On a moonlit night, as you walk along a narrow bridge over the tide race of Good Harbor Beach in Massachusetts, you find yourself in the land of quiet sounds with the ever-present smells of the ocean. You feel the still sun-warm sands beneath your feet, you taste the fine salt mist on your lips, and your eyes are opened wide to the mysteries of the night before you. The sounds of the night are different from those of the day. There is no call of the gull. Most birds have ceased to fly. Only on occasion do you hear the lonely honk of the geese as they migrate to their new feeding grounds. You notice the small stones which have been worn round by the never-ending movement of the water clinking them together, the ocean arranging them in patterns with each surge, the surge sweeping over the sands making a wishing sound. Somewhere off shore a deep-throated whistle buoy is directing the fishing vessels to Gloucester Harbor.
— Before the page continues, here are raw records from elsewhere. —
(** C2: for a decodable source of at least one pixel each way, whatever its
    width, height and aspect ratio, the file a returning call has written
    under the output path is the encoding of the image lines 17-40 produce
    from the source, and that image is RGBA and has exactly the requested
    size, (50, 50) when the size is left at its default. *)
Theorem output_has_requested_size w input_path output_path content img sz :
  files w !! input_path = Some (File content) ->
  decode content = Decodable img ->
  1 <= Image.width img -> 1 <= Image.height img ->
  forall w1,
    create_rounded_portrait decode LANCZOS covers encode_png
      input_path output_path sz w = (Returned tt, w1) ->
    exists rgba out,
      Image.convert img Image.RGBA = Returned rgba /\
      render LANCZOS covers rgba sz = Returned out /\
      files w1 !! output_path = Some (File (encode_png out)) /\
      Image.mode out = Image.RGBA /\ Image.size out = sz.
Proof.
  intros Hf Hd HW HH w1.
  destruct (convert_rgba img) as (rgba & Hc & Hm & Hs).
  rewrite transform_eq, Hf, (bytes_of_image _ _ _ _ Hd), Hc.
  rewrite bind_ret.
  destruct (render LANCZOS covers rgba sz) as [out|e] eqn:Er;
    rewrite ?bind_ret, ?bind_raise; [|discriminate].
  destruct (render_shape _ _ _ _ _ Er) as (Hom & Hos & _).
  unfold mret, outcome_ret.
  destruct (files w !! output_path) as [[?|]|]; intros [= <-]; simpl;
    exists rgba, out; by rewrite lookup_insert_eq.
Qed.

Lemma loop_skip i o rest w :
  files w !! i = None ->
  step (i, o) w =
    (Returned tt,
     mk_world (files w) (stdout w ++ ["Warning: " +:+ i +:+ " not found"])) /\
  loop ((i, o) :: rest) w =
    loop rest
      (mk_world (files w) (stdout w ++ ["Warning: " +:+ i +:+ " not found"])).
Proof.
  intros Hi.
  assert (step (i, o) w =
            (Returned tt,
             mk_world (files w)
               (stdout w ++ ["Warning: " +:+ i +:+ " not found"]))) as Hs
    by (by rewrite step_eq, Hi).
  split; [done|]. by rewrite loop_cons, Hs.
Qed.

(** C4: a pair whose input is missing makes the loop body print the warning
    with that very file name, change no file and return, and the loop goes on
    with the pairs that follow; in every run that completes, each missing
    input has its warning on the console and its output untouched; and when
    all five inputs are missing the script returns after printing the five
    warnings and the two closing lines, leaving every file as it was. *)
Theorem missing_input_warns_and_continues :
  (forall w i o rest, files w !! i = None ->
     let warned :=
       mk_world (files w) (stdout w ++ ["Warning: " +:+ i +:+ " not found"]) in
     process decode LANCZOS covers encode_png
       (i, o) w = (Returned tt, warned) /\
     for_each ((i, o) :: rest) (process decode LANCZOS covers encode_png) w =
       for_each rest (process decode LANCZOS covers encode_png) warned) /\
  (forall w w1, main decode LANCZOS covers encode_png w = (Returned tt, w1) ->
     forall i o, (i, o) ∈ philosophers -> files w !! i = None ->
       "Warning: " +:+ i +:+ " not found" ∈ stdout w1 /\
       files w1 !! o = files w !! o) /\
  (forall w,
     files w !! "socrates.jpg" = None ->
     files w !! "plato.jpg" = None ->
     files w !! "aristotle.jpg" = None ->
     files w !! "nietzsche.jpg" = None ->
     files w !! "descartes.jpg" = None ->
     main decode LANCZOS covers encode_png w =
       (Returned tt,
        mk_world (files w)
          (stdout w ++
             ["Warning: socrates.jpg not found";
              "Warning: plato.jpg not found";
              "Warning: aristotle.jpg not found";
              "Warning: nietzsche.jpg not found";
              "Warning: descartes.jpg not found";
              newline +:+ "All portraits processed!";
              "Move the -rounded.png files to the parent directory to use them."]))).
Proof.
  split; [|split].
  - intros w i o rest Hi warned. subst warned. by apply loop_skip.
  - intros w w1. rewrite script_eq.
    destruct (loop philosophers w) as [[[]|e] wl] eqn:Hl; [|discriminate].
    intros [= <-] i o Hel Hi. simpl.
    destruct (loop_returns _ philosophers_inputs_fresh
                philosophers_outputs_distinct _ _ Hl) as [Hout Hfiles].
    specialize (Hfiles _ _ Hel). rewrite Hi in Hfiles.
    split; [|done].
    rewrite Hout. apply elem_of_app. left. apply elem_of_app. right.
    apply list_elem_of_In, in_map_iff. exists (i, o).
    split; [|by apply list_elem_of_In].
    unfold report. simpl. by rewrite Hi.
  - intros w H1 H2 H3 H4 H5. rewrite script_eq. unfold philosophers.
    rewrite (proj2 (loop_skip _ _ _ _ H1)).
    erewrite (proj2 (loop_skip _ _ _ (mk_world (files w) _) H2)).
    erewrite (proj2 (loop_skip _ _ _ (mk_world (files w) _) H3)).
    erewrite (proj2 (loop_skip _ _ _ (mk_world (files w) _) H4)).
    erewrite (proj2 (loop_skip _ _ _ (mk_world (files w) _) H5)).
    simpl. by rewrite <- !app_assoc.
Qed.

(** C5: the script is the loop body run on exactly the five pairs, socrates,
    plato, aristotle, nietzsche, descartes, in that order, the body calling
    the transform with size (50, 50) when the input exists; accordingly a run
    that completes has printed one line per pair in that order, has written
    for each existing input the 50 by 50 portrait of that input to the paired
    output name, and has left every other path alone. *)
Theorem driver_runs_five_pairs_at_50 :
  let each := fun input_file output_file : string =>
    (found ← os_path_exists input_file;
     if found : bool return M unit
     then create_rounded_portrait decode LANCZOS covers encode_png
            input_file output_file (50, 50)
     else print ("Warning: " +:+ input_file +:+ " not found")) in
  main decode LANCZOS covers encode_png =
    ((each "socrates.jpg" "socrates-rounded.png";;
      each "plato.jpg" "plato-rounded.png";;
      each "aristotle.jpg" "aristotle-rounded.png";;
      each "nietzsche.jpg" "nietzsche-rounded.png";;
      each "descartes.jpg" "descartes-rounded.png";;
      ret tt);;
     print (newline +:+ "All portraits processed!");;
     print "Move the -rounded.png files to the parent directory to use them.") /\
  forall w w1, main decode LANCZOS covers encode_png w = (Returned tt, w1) ->
    let line := fun i o : string =>
      match files w !! i with
      | Some _ => "Created " +:+ o
      | None => "Warning: " +:+ i +:+ " not found"
      end in
    stdout w1 =
      stdout w ++
        [line "socrates.jpg" "socrates-rounded.png";
         line "plato.jpg" "plato-rounded.png";
         line "aristotle.jpg" "aristotle-rounded.png";
         line "nietzsche.jpg" "nietzsche-rounded.png";
         line "descartes.jpg" "descartes-rounded.png";
         newline +:+ "All portraits processed!";
         "Move the -rounded.png files to the parent directory to use them."] /\
    (forall i o,
       (i, o) ∈ [("socrates.jpg", "socrates-rounded.png");
                 ("plato.jpg", "plato-rounded.png");
                 ("aristotle.jpg", "aristotle-rounded.png");
                 ("nietzsche.jpg", "nietzsche-rounded.png");
                 ("descartes.jpg", "descartes-rounded.png")] ->
       match files w !! i with
       | Some entry =>
           exists bytes,
             portrait_of decode LANCZOS covers encode_png
               i (Some entry) (50, 50) = Returned bytes /\
             files w1 !! o = Some (File bytes)
       | None => files w1 !! o = files w !! o
       end) /\
    (forall p,
       p ∉ ["socrates-rounded.png"; "plato-rounded.png";
            "aristotle-rounded.png"; "nietzsche-rounded.png";
            "descartes-rounded.png"] ->
       files w1 !! p = files w !! p).
Proof.
  split; [reflexivity|].
  intros w w1. rewrite script_eq.
  destruct (loop philosophers w) as [[[]|e] wl] eqn:Hl; [|discriminate].
  intros [= <-] line. simpl.
  destruct (loop_returns _ philosophers_inputs_fresh
              philosophers_outputs_distinct _ _ Hl) as [Hout Hfiles].
  split; [|split].
  - rewrite Hout, <- app_assoc. reflexivity.
  - intros i o Hel. specialize (Hfiles i o Hel).
    destruct (files w !! i) as [entry|] eqn:Ei; [|done].
    destruct Hfiles as (bytes & Hb & Hw). by exists bytes.
  - intros p Hp. by apply (loop_frame _ _ _ _ Hl).
Qed.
Here at the end of Good Harbor Beach, the rocks are large and stand strong and clean against the sand and the ocean. The moonlight adds an air of mystery to their shadowy ace. The ocean plays about their base, sometimes showing itself boldly with creamy foam, other times disappearing into the night. I have heard people say of artists that they are dreamers. Perhaps. I am more inclined to think the “dreams” are living thoughts and experiences that exist in the moods of their paintings. Artists are moody, they say. They come by it honestly. How else can one paint nature with a sense of truth?
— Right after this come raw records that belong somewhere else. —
(** * LegalQuestionGenerator: the text normaliser, the MCQ parser and the exporter

    A shallow embedding of [app.py].  Python [str] values are modelled as
    [string]; a character is a code point below 256 (Latin-1), which is the
    range on which the character classes used by the program are spelled out
    below.  Python lists are [list], the [dict] built for each question is a
    record, and the places where the program writes to the page or calls the
    completion service are modelled by an explicit trace. *)

From Stdlib Require Import List Bool Arith NArith ZArith Lia Ascii String.
From Stdlib Require Import DecimalString.
Import ListNotations.

Local Open Scope char_scope.
Local Open Scope string_scope.

(* ================================================================== *)
(** * Python string primitives used by the program                     *)
(* ================================================================== *)

Module Py.

(** [str.isspace] on one character: the code points below 256 that Python
    treats as whitespace in [str.split()] and [str.strip()]. *)
Definition isspace (c : ascii) : bool :=
  match N_of_ascii c with
  | 9 | 10 | 11 | 12 | 13 | 28 | 29 | 30 | 31 | 32 | 133 | 160 => true
  | _ => false
  end%N.

(** [\d] of the [re] module on the same range. *)
Definition isdigit (c : ascii) : bool :=
  (48 <=? N_of_ascii c)%N && (N_of_ascii c <=? 57)%N.

Definition nl : ascii := "010".

(** Truthiness of a [str]. *)
Definition truthy (s : string) : bool :=
  match s with EmptyString => false | String _ _ => true end.

(** [s.lstrip()]. *)
Fixpoint lstrip (s : string) : string :=
  match s with
  | EmptyString => EmptyString
  | String c s' => if isspace c then lstrip s' else s
  end.

(** [s.rstrip()]: a character is dropped when it is whitespace and nothing
    survives to its right. *)
Fixpoint rstrip (s : string) : string :=
  match s with
  | EmptyString => EmptyString
  | String c s' =>
      match rstrip s' with
      | EmptyString => if isspace c then EmptyString else String c EmptyString
      | r => String c r
      end
  end.

(** [s.strip()]. *)
Definition strip (s : string) : string := rstrip (lstrip s).

(** [s.split()] with no argument: the maximal runs of non-whitespace
    characters.  [words_aux s] returns the run that starts at the head of [s]
    (empty when [s] starts with whitespace) and the runs after it. *)
Definition push_word (w : string) (ws : list string) : list string :=
  match w with EmptyString => ws | String _ _ => w :: ws end.

Fixpoint words_aux (s : string) : string * list string :=
  match s with
  | EmptyString => (EmptyString, [])
  | String c s' =>
      let (w, ws) := words_aux s' in
      if isspace c then (EmptyString, push_word w ws) else (String c w, ws)
  end.

Definition split_ws (s : string) : list string :=
  let (w, ws) := words_aux s in push_word w ws.

(** [sep.join(parts)] is [String.concat sep parts]. *)
Definition join (sep : string) (parts : list string) : string :=
  String.concat sep parts.

(** [add_char c pieces] puts [c] in front of the first piece. *)
Definition add_char (c : ascii) (pieces : list string) : list string :=
  match pieces with
  | [] => [String c EmptyString]
  | l :: ls => String c l :: ls
  end.

(** [s.split('\n')]: the pieces between newline characters; never empty. *)
Fixpoint split_nl (s : string) : list string :=
  match s with
  | EmptyString => [EmptyString]
  | String c s' =>
      if Ascii.eqb c nl then EmptyString :: split_nl s'
      else add_char c (split_nl s')
  end.

(** [s.startswith(p)]. *)
Definition startswith (s p : string) : bool := String.prefix p s.

(** [s.replace(old, "")] for a non-empty [old]: every occurrence of [old],
    found from left to right without overlap, is removed. *)
Fixpoint remove_all (old : string) (s : string) (skip : nat) : string :=
  match s with
  | EmptyString => EmptyString
  | String c s' =>
      match skip with
      | S k => remove_all old s' k
      | O => if String.prefix old s
             then remove_all old s' (String.length old - 1)
             else String c (remove_all old s' 0)
      end
  end.

Definition replace_with_empty (s old : string) : string := remove_all old s 0.

(** [s[:stop]] for an integer [stop]: a negative [stop] counts from the end,
    and the bound is clamped to the string. *)
Definition slice_to (s : string) (stop : Z) : string :=
  let len := Z.of_nat (String.length s) in
  let stop' := if (stop <? 0)%Z then Z.max (stop + len) 0 else Z.min stop len in
  String.substring 0 (Z.to_nat stop') s.

(** [str(i)] for a natural number. *)
Definition str_of_nat (n : nat) : string :=
  NilZero.string_of_uint (Nat.to_uint n).

End Py.

(* ================================================================== *)
(** * Configuration and text utilities                                 *)
(* ================================================================== *)

Definition MAX_TOKENS : Z := 15000.

(** [clean_text]: [' '.join(text.split())]. *)
Definition clean_text (text : string) : string :=
  Py.join " " (Py.split_ws text).

(** [truncate_text]: [text[:max_chars]]. *)
Definition truncate_text (text : string) (max_chars : Z) : string :=
  Py.slice_to text max_chars.

(** The normaliser as the form handler applies it:
    [text = clean_text(text); text = truncate_text(text)]. *)
Definition normalize (text : string) : string :=
  truncate_text (clean_text text) MAX_TOKENS.

(* ================================================================== *)
(** * The fragment of [re] the parser uses                             *)
(* ================================================================== *)

Module Re.

(** Both patterns of the program are sequences of one-character classes,
    each taken once ([x]), at most once ([x?]) or at least once ([x+]). *)
Inductive quant := One | Opt | Plus.

Record item := Item { cls : ascii -> bool; qnt : quant }.

Definition regex := list item.

Definition chr (c : ascii) : ascii -> bool := fun x => Ascii.eqb x c.

(** [x+] followed by the continuation [k]: the longest run is tried first
    and given back one character at a time. *)
Fixpoint plus_loop (p : ascii -> bool) (k : string -> option string)
    (s : string) : option string :=
  match s with
  | EmptyString => None
  | String c s' =>
      if p c then
        match plus_loop p k s' with
        | Some r => Some r
        | None => k s'
        end
      else None
  end.

(** [match_here r s]: the backtracking matcher anchored at the head of [s];
    the result is what is left of [s] after the match.  Quantifiers are
    greedy, and the alternative is taken only when the rest fails. *)
Fixpoint match_here (r : regex) (s : string) : option string :=
  match r with
  | [] => Some s
  | it :: r' =>
      let one :=
        match s with
        | String c s' => if cls it c then match_here r' s' else None
        | EmptyString => None
        end in
      match qnt it with
      | One => one
      | Opt => match one with Some x => Some x | None => match_here r' s end
      | Plus => plus_loop (cls it) (match_here r') s
      end
  end.

(** [re.match(r, s)] as a truth value. *)
Definition matches (r : regex) (s : string) : bool :=
  match match_here r s with Some _ => true | None => false end.

(** [re.split(r, s)] for a pattern that matches no empty string: the pieces
    between successive leftmost matches.  [skip] is the number of characters
    of the current match that are still to be passed. *)
Fixpoint split_go (r : regex) (s : string) (skip : nat) : list string :=
  match s with
  | EmptyString => [EmptyString]
  | String c s' =>
      match skip with
      | S k => split_go r s' k
      | O =>
          match match_here r s with
          | Some rest =>
              EmptyString ::
              split_go r s' (String.length s - String.length rest - 1)
          | None => Py.add_char c (split_go r s' 0)
          end
      end
  end.

Definition split (r : regex) (s : string) : list string := split_go r s 0.

End Re.

(** [r'\n?\*?\*?\d+\.\*?\*?\n?'], the block delimiter. *)
Definition block_delimiter : Re.regex :=
  [ Re.Item (Re.chr Py.nl) Re.Opt;
    Re.Item (Re.chr "*") Re.Opt;
    Re.Item (Re.chr "*") Re.Opt;
    Re.Item Py.isdigit Re.Plus;
    Re.Item (Re.chr ".") Re.One;
    Re.Item (Re.chr "*") Re.Opt;
    Re.Item (Re.chr "*") Re.Opt;
    Re.Item (Re.chr Py.nl) Re.Opt ].

(** [r"^[A-D][\).]"], the option label. *)
Definition option_label : Re.regex :=
  [ Re.Item (fun c => (65 <=? N_of_ascii c)%N && (N_of_ascii c <=? 68)%N) Re.One;
    Re.Item (fun c => Ascii.eqb c ")" || Ascii.eqb c ".") Re.One ].

(* ================================================================== *)
(** * Parsing: [parse_mcqs]                                            *)
(* ================================================================== *)

(** The dictionary appended to [mcqs] for each accepted block. *)
Module MCQ.
Record t := Build
  { scenario : string;
    options : list string;
    answer : string;
    explanation : string }.
End MCQ.

(** The value of the local variable [state]. *)
Inductive pstate := Scenario | Options | Answer | Explanation.

(** The local variables of the loop over the lines of one block. *)
Record locals := Locals
  { scenario : list string;
    options : list string;
    answer : string;
    explanation : string;
    state : pstate }.

(** Their values before the first line. *)
Definition init_locals : locals :=
  {| scenario := []; options := []; answer := ""; explanation := "";
     state := Scenario |}.

Definition is_scenario (p : pstate) : bool :=
  match p with Scenario => true | _ => false end.

Definition is_options (p : pstate) : bool :=
  match p with Options => true | _ => false end.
During my short visit here on the beach, changes have taken place. Rocks now stand offshore, separated by a moat of churning foam. The rising tide has driven a small army of fiddler crabs to higher ground-they feed nightly the thin layer of ocean water washed over the sand, safe in the knowledge that the gulls will not feast on them again until dawn.
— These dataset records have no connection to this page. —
Lemma key_elem_of_app cs (rs new : list row) (k : tuple) :
  k ∈ key_of cs <$> filter (full_key cs) rs →
  k ∈ key_of cs <$> filter (full_key cs) (rs ++ new).
Proof. rewrite filter_app, fmap_app, elem_of_app. tauto. Qed.

(** What an INSERT OR IGNORE leaves in a keyed table: the old rows
    followed by stored tuples; every tuple is either stored or shares its
    complete key with a stored row; keys stay unique. *)
Lemma insert_tuples_key (d : db) name (t : table) cs cols :
  tbl_pk t = Key cs →
  ∀ ts rs bad rs' bad',
    insert_tuples IGNORE d name t cols rs bad ts = Ok (rs', bad') →
    (∃ new, rs' = rs ++ new ∧
            Forall (λ x, ∃ v, v ∈ ts ∧ x = store_row t cols v) new) ∧
    (∀ v, v ∈ ts →
          store_row t cols v ∈ rs' ∨
          (full_key cs (store_row t cols v) ∧
           key_of cs (store_row t cols v)
             ∈ key_of cs <$> filter (full_key cs) rs')) ∧
    (keys_unique cs rs → keys_unique cs rs').
Proof.
  intros Hpk ts. induction ts as [|v ts IH]; intros rs bad rs' bad' Hins.
  - injection Hins as <- <-. split; [|split].
    + exists []. by rewrite app_nil_r.
    + intros v Hv. by apply elem_of_nil in Hv.
    + done.
  - simpl in Hins. rewrite (assign_rowid_key t cs) in Hins by done.
    destruct (key_conflict t rs (store_row t cols v)) eqn:Hc.
    + apply IH in Hins as ((new & -> & Hnew) & Hrep & Huniq).
      split; [|split].
      * exists new. split; [done|].
        eapply Forall_impl; [exact Hnew|].
        intros x (w & Hw & ->). exists w. split; [by right | done].
      * intros w [->|Hw]%elem_of_cons; [|by apply Hrep].
        right. apply (key_conflict_spec t cs) in Hc as [Hf Hk]; [|done].
        split; [done | by apply key_elem_of_app].
      * done.
    + apply IH in Hins as ((new & -> & Hnew) & Hrep & Huniq).
      split; [|split].
      * exists (store_row t cols v :: new). split.
        { by rewrite <- app_assoc. }
        constructor.
        { exists v. split; [by left | done]. }
        eapply Forall_impl; [exact Hnew|].
        intros x (w & Hw & ->). exists w. split; [by right | done].
      * intros w [->|Hw]%elem_of_cons; [|by apply Hrep].
        left. rewrite !elem_of_app, list_elem_of_singleton. tauto.
      * intros Hu. apply Huniq. apply keys_unique_snoc; [done|].
        rewrite <- (key_conflict_spec t cs) by done. by rewrite Hc.
Qed.

(** Unfolding a successful INSERT ... SELECT. *)
Lemma insert_select_Ok oc name cols source select fk (d d' : db) :
  insert_select oc name cols source select fk d = Ok d' →
  ∃ src t rs' bad,
    d !! source = Some src ∧ d !! name = Some t ∧
    insert_tuples oc d name t (default (tbl_cols t).*1 cols) (tbl_rows t)
                  false (select (tbl_rows src)) = Ok (rs', bad) ∧
    d' = <[name := with_rows t rs']> d.
Proof.
  unfold insert_select, rows_of, insert_into, get_table.
  destruct (d !! source) as [src|] eqn:Hsrc; simpl; [|done].
  destruct (d !! name) as [t|] eqn:Ht; simpl; [|done].
  destruct (if fk then missing_parent d t else None); [done|].
  destruct (insert_tuples _ _ _ _ _ _ _ _) as [[rs' bad]|] eqn:Hins;
    simpl; [|done].
  destruct (fk && bad); [done|].
  intros [= <-]. by exists src, t, rs', bad.
Qed.

Lemma filter_none {A} (P : A → Prop) `{!∀ x, Decision (P x)} (l : list A) :
  (∀ x, x ∈ l → ¬ P x) → filter P l = [].
Proof.
  induction l as [|x l IH]; intros Hno; [done|].
  rewrite filter_cons, decide_False by (apply Hno; by left).
  apply IH. intros y Hy. apply Hno. by right.
Qed.

(** At most one row carries a given complete key. *)
Lemma filter_key_unique cs (P : row → Prop) `{!∀ x, Decision (P x)}
    (k : tuple) (rs : list row) :
  keys_unique cs rs →
  (∀ x, P x → full_key cs x ∧ key_of cs x = k) →
  (List.length (filter P rs) ≤ 1)%nat.
Proof.
  intros Hu HP. unfold keys_unique in Hu.
  induction rs as [|x rs IH]; [simpl; lia|].
  rewrite filter_cons in Hu. rewrite filter_cons.
  destruct (decide (P x)) as [HPx|HPx].
  - destruct (HP x HPx) as [Hfx Hkx].
    rewrite decide_True in Hu by done.
    rewrite fmap_cons in Hu. apply NoDup_cons in Hu as [Hnotin _].
    rewrite (filter_none P rs); [simpl; lia|].
    intros y Hy HPy. destruct (HP y HPy) as [Hfy Hky].
    apply Hnotin. rewrite Hkx, <- Hky.
    apply list_elem_of_fmap. exists y. split; [done|].
    by apply list_elem_of_filter.
  - apply IH. destruct (decide (full_key cs x)).
    + rewrite fmap_cons in Hu. by apply NoDup_cons in Hu as [_ ?].
    + done.
Qed.

(** Rows picked by a property that forces a complete key are pairwise
    distinct. *)
Lemma NoDup_filter_keys cs (P : row → Prop) `{!∀ x, Decision (P x)}
    (rs : list row) :
  keys_unique cs rs →
  (∀ x, x ∈ rs → P x → full_key cs x) →
  NoDup (filter P rs).
Proof.
  intros Hu HP. unfold keys_unique in Hu.
  apply NoDup_fmap_1 in Hu.
  induction rs as [|x rs IH]; [constructor|].
  rewrite filter_cons in Hu. rewrite filter_cons.
  assert (Hrs : ∀ y, y ∈ rs → P y → full_key cs y).
  { intros y Hy. apply HP. by right. }
  destruct (decide (P x)) as [HPx|HPx].
  - rewrite decide_True in Hu by (apply HP; [by left | done]).
    apply NoDup_cons in Hu as [Hnotin Hu].
    apply NoDup_cons. split; [|by apply IH].
    intros Hin. apply list_elem_of_filter in Hin as [_ Hin].
    apply Hnotin. apply list_elem_of_filter. split; [|done].
    apply HP; [by left | done].
  - apply IH; [|done]. destruct (decide (full_key cs x)); [|done].
    by apply NoDup_cons in Hu as [_ ?].
Qed.

(** ** Stored rows *)

Lemma col_store_row (t : table) cols (vals : tuple) (i : nat) c v :
  NoDup cols → List.length cols = List.length vals →
  cols !! i = Some c → vals !! i = Some v →
  col (store_row t cols vals) c = apply_affinity (col_type t c) v.
Proof.
  intros Hnd Hlen Hc Hv. unfold col, store_row.
  erewrite elem_of_list_to_map_1; [reflexivity| |].
  - rewrite <- list_fmap_compose.
    replace (_ <$> zip cols vals) with cols; [done|].
    rewrite <- (fst_zip cols vals) at 1 by lia.
    apply list_fmap_ext. by intros ? [? ?] ?.
  - apply list_elem_of_lookup_2 with i.
    rewrite list_lookup_fmap, lookup_zip_with, Hc, Hv. done.
Qed.

Lemma create_table_fresh ine name cols pk fks (d : db) :
  d !! name = None →
  create_table ine name cols pk fks d = Ok (<[name := Table cols pk fks []]> d).
Proof. unfold create_table. by intros ->. Qed.

Lemma bind_Ok {A B : Type} (a : A) (f : A → result B) : Ok a ≫= f = f a.
Proof. reflexivity. Qed.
One of the main reasons I prefer sketching to using a camera is that during time spent working out your composition and observing the many things about you, changes are taking place. These things are seen almost subconsciously, but they are seen and registered. Your sketch will recall these moments to you. They add elements of knowledge and feeling to your painting. The tendency while using a camera is to click the picture and move on to find another subject, not pausing long enough to become acquainted with the entire subject.

Sketching at night presents its own problems, impossible on a moonless night and still not easy with a full moon. I have found felt-tipped pens and white paper the most manageable. You can at least make drawings of the large shapes and forms sufficiently well to make use of them later in your studio. As for color sketches, I find them useless. When they are brought into the light of day, they are unbelievably out of value and relationship. On a very brilliant night, primary colors (red, yellow and blue) can just be made out, but all colors below this class you can only guess at.

If you think about painting nighttime colors in the correct manner, you can arrive at an answer to this problem. First of all, nighttime, as we know it, is but a repeat of daytime in a much darker value and a much lower class of color and key. The moon that illuminates the night is but a poor reflector of the sun, and its power to light the shadow side of the earth is small indeed compared to the sun itself.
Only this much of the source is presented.